Secundada por sus primos y primas, la hija del tabernero escancia el vino circulando de un lado a otro de la sala atenta a los pedidos. Ubicado sobre una tarima, su padre vigila y espabila a los encargados de las mesas y la cocina.
De pronto los bailarines la rodean envolviéndola en una trenza a la que Catreo se suma. Una vez finalizada la ronda, los músicos descansan y en uno de esos momentos de inesperado silencio, a lo lejos se escucha un lamento desgarrado. La joven se agita y sale por una puerta lateral hacia la calle. Seguida por Catreo enrumba hacia las lindes de la ciudad donde se emplaza el bramadero y se deleita con el sigilo del hombre que se ha convertido en su sombra.
Bajo la límpida atmósfera de luna clara, las súplicas del toro reverberan bajo el parpadeo de las estrellas en el suelo.
Catreo se detiene cuando la muchacha traspone las puertas de la empalizada. Le parece sacrílego seguirla hacia el interior del recinto en el que se aparean los vacunos. La luna moldea el contorno de los cuerpos sobre un fondo de oscuridad donde se distinguen las figuras proyectadas la atleta y el animal que con la cabeza gacha golpea el suelo con la pezuña. En el reproche de la bestia no hay enojo ni rabia. Hay sufrimiento.
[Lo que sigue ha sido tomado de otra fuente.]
Lemma account_upsert_ok (publicKey : list Z) (t : Z) (w : World) :
  exists user, fst (account_upsert publicKey t w) = Ok user.
Proof.
  unfold account_upsert. run_handler.
  destruct (account (db w) !! publicKey); cbn [fst]; eauto.
Qed.

Lemma request_upsert_extends (ns : Namespace) (key : list Z) (v2 : bool) (t : Z) (w : World) :
  db_wf (db w) -> extends (db w) (db (snd (request_upsert ns key v2 t w))).
Proof.
  intros Hwf. unfold request_upsert. run_handler.
  destruct (requests ns (db w) !! key) eqn:E; cbn [snd db].
  - apply extends_refl, Hwf.
  - apply (extends_create cuid_inj); [exact Hwf | exact E | reflexivity].
Qed.

Lemma request_update_extends (ns : Namespace) (key response accountId : list Z)
      (r0 : AuthRequest) (w : World) :
  db_wf (db w) -> requests ns (db w) !! key = Some r0 -> truthy (req_response r0) = false ->
  extends (db w) (db (snd (request_update ns (req_id r0) response accountId w))).
Proof.
  intros Hwf Hr0 Hf. unfold request_update. run_handler.
  case_bool_decide; cbn [snd db].
  - apply extends_answer with (key := key); assumption.
  - apply extends_refl, Hwf.
Qed.

End PairingRuns.

Ltac exec :=
  cbv beta iota zeta delta
    [AuthRoutes.bind AuthRoutes.ret AuthRoutes.lift AuthRoutes.log AuthRoutes.emit
     AuthRoutes.emit_all AuthRoutes.get_db AuthRoutes.put_db AuthRoutes.send
     AuthRoutes.send_code AuthRoutes.throw AuthRoutes.try_catch];
  cbn [fst snd AuthRoutes.db AuthRoutes.events].

Ltac split_matches :=
  repeat match goal with
         | |- context [match ?x with _ => _ end] =>
             let E := fresh "E" in destruct x eqn:E
         end.

Section ServedCalls.

Import JSString AuthRoutes StoreInvariant.
Context {platform : Platform}.
Hypothesis cuid_inj : forall m n, cuid m = cuid n -> m = n.

(** Every call leaves a well-formed store well formed and every answered
    request as it was. *)
Lemma served_extends (env : Env) (c : Call) (d : Db) :
  db_wf d -> extends d (served env c d).
Proof.
  intros Hwf. unfold served. set (w := {| db := d; events := [] |}).
  assert (Hw : db_wf (db w)) by exact Hwf. change d with (db w) at 1.
  clearbody w. clear Hwf d.
  destruct c; cbn [authRoutes].
  - (* POST /v1/auth/ad *)
    unfold post_auth_ad, ldapAuthenticate, kv_upsert.
    destruct (Ldap.authenticate _ _ _ _) as [res actions].
    exec. destruct (success res); cbn [negb]; exec;
      [| apply extends_refl, Hw].
    match goal with
    | |- context [account_upsert ?k ?t ?w1] =>
        pose proof (account_upsert_extends k t w1 Hw) as Hw1;
        destruct (account_upsert k t w1) as [[user | e] w2]
    end; exec; cbn [snd] in Hw1; [| exact Hw1].
    eapply extends_trans; [exact Hw1 |]. destruct Hw1 as [Hw2 _].
    destruct (encryptNasPassword _ _ _); exec; [| apply extends_refl, Hw2].
    destruct (kv_fault env); exec; [apply extends_refl, Hw2 |].
    apply extends_same_requests; [intros []; reflexivity | cbn; lia | exact Hw2].
  - (* GET /v1/auth/ad/nas-credentials *)
    unfold get_nas_credentials, kv_findUnique. exec.
    destruct (userKVStore (db w) !! (userId, js "nas-credentials")); exec; [| apply extends_refl, Hw].
    destruct (decryptNasPassword _ _); exec; apply extends_refl, Hw.
  - (* POST /v1/auth *)
    unfold post_auth. exec.
    destruct (decodeBase64 publicKey); exec; [| apply extends_refl, Hw].
    destruct (decodeBase64 challenge); exec; [| apply extends_refl, Hw].
    destruct (decodeBase64 signature); exec; [| apply extends_refl, Hw].
    destruct (sign_detached_verify _ _ _); cbn [negb]; exec; [| apply extends_refl, Hw].
    pose proof (account_upsert_extends (encodeHex a) (now env) w Hw) as Hw1.
    destruct (account_upsert _ _ w) as [[user | e] w2]; cbn [snd] in *; exact Hw1.
  - (* POST /v1/auth/request *)
    unfold post_auth_request. exec.
    destruct (decodeBase64 publicKey); exec; [| apply extends_refl, Hw].
    destruct (Nat.eqb _ _); cbn [negb]; exec; [| apply extends_refl, Hw].
    match goal with
    | |- context [request_upsert ?ns ?k ?v ?t ?w1] =>
        pose proof (request_upsert_extends cuid_inj ns k v t w1 Hw) as Hw1;
        destruct (request_upsert ns k v t w1) as [[r | e] w2]
    end; cbn [snd] in *; [| exact Hw1].
    destruct (answered r); exact Hw1.
  - (* GET /v1/auth/request/status *)
    unfold get_auth_request_status, request_findUnique. exec.
    destruct (decodeBase64 publicKey); exec; [| apply extends_refl, Hw].
    destruct (Nat.eqb _ _); cbn [negb]; exec; [| apply extends_refl, Hw].
    destruct (requests Terminal (db w) !! _) as [r |]; [| apply extends_refl, Hw].
    destruct (answered r); apply extends_refl, Hw.
  - (* POST /v1/auth/response *)
    unfold post_auth_response, request_findUnique, request_findMany. exec.
    destruct (decodeBase64 publicKey); exec; [| apply extends_refl, Hw].
    destruct (Nat.eqb _ _); cbn [negb]; exec; [| apply extends_refl, Hw].
    destruct (requests Terminal (db w) !! encodeHex a) as [r |] eqn:Er;
      [| apply extends_refl, Hw].
    destruct (truthy (req_response r)) eqn:Et; cbn [negb]; exec; [apply extends_refl, Hw |].
    match goal with
    | |- context [request_update ?ns ?i ?rs ?u ?w1] =>
        pose proof (request_update_extends ns (encodeHex a) rs u r w1 Hw Er Et) as Hw1;
        destruct (request_update ns i rs u w1) as [[u' | e] w2]
    end; cbn [snd] in *; exact Hw1.
  - (* POST /v1/auth/account/request *)
    unfold post_auth_account_request. exec.
    destruct (decodeBase64 publicKey); exec; [| apply extends_refl, Hw].
    destruct (Nat.eqb _ _); cbn [negb]; exec; [| apply extends_refl, Hw].
    pose proof (request_upsert_extends cuid_inj AccountLevel (encodeHex a) false (now env)
                  w Hw) as Hw1.
    destruct (request_upsert _ _ _ _ w) as [[r | e] w2]; cbn [snd] in *; [| exact Hw1].
    destruct (answered r); exact Hw1.
  - (* POST /v1/auth/account/response *)
    unfold post_auth_account_response, request_findUnique. exec.
    destruct (decodeBase64 publicKey); exec; [| apply extends_refl, Hw].
    destruct (Nat.eqb _ _); cbn [negb]; exec; [| apply extends_refl, Hw].
    destruct (requests AccountLevel (db w) !! encodeHex a) as [r |] eqn:Er;
      [| apply extends_refl, Hw].
    destruct (truthy (req_response r)) eqn:Et; cbn [negb]; exec; [apply extends_refl, Hw |].
    match goal with
    | |- context [request_update ?ns ?i ?rs ?u ?w1] =>
        pose proof (request_update_extends ns (encodeHex a) rs u r w1 Hw Er Et) as Hw1;
        destruct (request_update ns i rs u w1) as [[u' | e] w2]
    end; cbn [snd] in *; exact Hw1.
Qed.

Lemma served_all_extends (calls : list (Env * Call)) (d : Db) :
  db_wf d -> extends d (served_all calls d).
Proof.
  revert d. induction calls as [| [env c] calls IH]; intros d Hwf.
  - apply extends_refl, Hwf.
  - unfold served_all. cbn [fold_left].
    pose proof (served_extends env c d Hwf) as H1.
    eapply extends_trans; [exact H1 |]. apply IH, H1.
Qed.

End ServedCalls.

(** ** Pairing: what the handlers do to a request *)

Section PairingLifeCycle.

Import JSString AuthRoutes StoreInvariant.
Context {platform : Platform}.

(** X1: a pairing request that carries a non-empty response is final: in a
    well-formed store, whatever sequence of calls to the routes follows (in
    either namespace, with any arguments and surroundings), the record under
    its key stays exactly as it is. *)
Theorem answered_request_is_final
        (cuid_inj : forall m n, cuid m = cuid n -> m = n)
        (ns : Namespace) (d : Db) (key : list Z) (r : AuthRequest)
        (calls : list (Env * Call)) :
  db_wf d ->
  requests ns d !! key = Some r ->
  truthy (req_response r) = true ->
  requests ns (served_all calls d) !! key = Some r.
Proof.
  intros Hwf Hr Ht.
  destruct (served_all_extends cuid_inj calls d Hwf) as [_ Hkeep].
  exact (Hkeep ns key r Hr Ht).
Qed.

(** X2: an approval sent for a request that already carries a non-empty
    response answers 200 success, reads the record once and writes nothing:
    the first response and its account stay. *)
Theorem approval_of_answered_request_changes_nothing
        (ns : Namespace) (env : Env) (userId response publicKey : list Z)
        (bytes : list byte) (r : AuthRequest) (w : World) :
  decodeBase64 publicKey = Ok bytes ->
  length bytes = box_publicKeyLength ->
  requests ns (db w) !! encodeHex bytes = Some r ->
  truthy (req_response r) = true ->
  exists w',
    authRoutes env (approve ns userId response publicKey) w
    = (Ok {| code := 200; body := BSuccess |}, w') /\
    db w' = db w /\
    db_calls (events w') = db_calls (events w) ++ [RequestFindUnique ns (encodeHex bytes)].
Proof.
  intros Hd Hl Hr Ht.
  destruct ns; cbn [approve authRoutes];
    unfold post_auth_response, post_auth_account_response, request_findUnique; exec;
    rewrite Hd; exec; rewrite Hl, Nat.eqb_refl; cbn [negb]; exec;
    rewrite Hr; exec; rewrite Ht; cbn [negb]; exec;
    eexists; (split; [reflexivity |]); cbn [db events]; (split; [reflexivity |]);
    rewrite !db_calls_app; cbn; rewrite ?app_nil_r; reflexivity.
Qed.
Su dueña se le abraza al cuello, le habla al oído, le acaricia el hocico y lo vuelve a abrazar. Robusta es la espalda del hombruno animal ahora erguido sobre sus patas traseras.
Su aliento es cálido, áspera su lengua y el vacuno desciende con sus rizos negros a lamerle el humedal. Catreo avanza por el laberinto y asiste al apareo mientras la joven le entrega su perfil inmortal.